Exercise: Reproduce the opening lines of the records exactly, please, stopping after the line that contains "length b' = length b ∧ is_bytes b' ∧".

=== Section Start ===

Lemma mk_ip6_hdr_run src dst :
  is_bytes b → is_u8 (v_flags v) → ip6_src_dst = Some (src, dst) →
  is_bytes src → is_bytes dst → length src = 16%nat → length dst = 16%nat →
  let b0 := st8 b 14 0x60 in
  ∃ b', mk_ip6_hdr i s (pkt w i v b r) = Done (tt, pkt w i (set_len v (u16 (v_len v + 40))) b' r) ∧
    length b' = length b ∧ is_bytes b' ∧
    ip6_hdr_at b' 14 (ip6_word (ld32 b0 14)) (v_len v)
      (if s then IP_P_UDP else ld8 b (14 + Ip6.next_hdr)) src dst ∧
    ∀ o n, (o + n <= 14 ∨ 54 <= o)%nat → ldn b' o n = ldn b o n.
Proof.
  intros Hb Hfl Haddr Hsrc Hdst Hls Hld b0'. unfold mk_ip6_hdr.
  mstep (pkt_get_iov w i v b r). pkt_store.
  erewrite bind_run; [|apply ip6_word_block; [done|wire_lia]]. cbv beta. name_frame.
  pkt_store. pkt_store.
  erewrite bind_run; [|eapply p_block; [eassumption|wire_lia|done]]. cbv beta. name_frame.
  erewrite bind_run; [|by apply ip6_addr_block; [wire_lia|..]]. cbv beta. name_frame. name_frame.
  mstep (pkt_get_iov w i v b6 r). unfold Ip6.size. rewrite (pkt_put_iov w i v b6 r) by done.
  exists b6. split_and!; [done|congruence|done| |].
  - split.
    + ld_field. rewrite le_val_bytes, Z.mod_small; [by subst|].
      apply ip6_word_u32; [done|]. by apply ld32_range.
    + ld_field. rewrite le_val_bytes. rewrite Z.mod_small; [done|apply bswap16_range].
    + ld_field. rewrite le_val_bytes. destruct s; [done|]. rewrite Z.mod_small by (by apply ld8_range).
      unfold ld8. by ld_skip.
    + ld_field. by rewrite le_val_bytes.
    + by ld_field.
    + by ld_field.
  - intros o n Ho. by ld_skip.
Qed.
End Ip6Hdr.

=== Section End ===

Response to this exercise:
Lemma mk_ip6_hdr_run src dst :
  is_bytes b → is_u8 (v_flags v) → ip6_src_dst = Some (src, dst) →
  is_bytes src → is_bytes dst → length src = 16%nat → length dst = 16%nat →
  let b0 := st8 b 14 0x60 in
  ∃ b', mk_ip6_hdr i s (pkt w i v b r) = Done (tt, pkt w i (set_len v (u16 (v_len v + 40))) b' r) ∧
    length b' = length b ∧ is_bytes b' ∧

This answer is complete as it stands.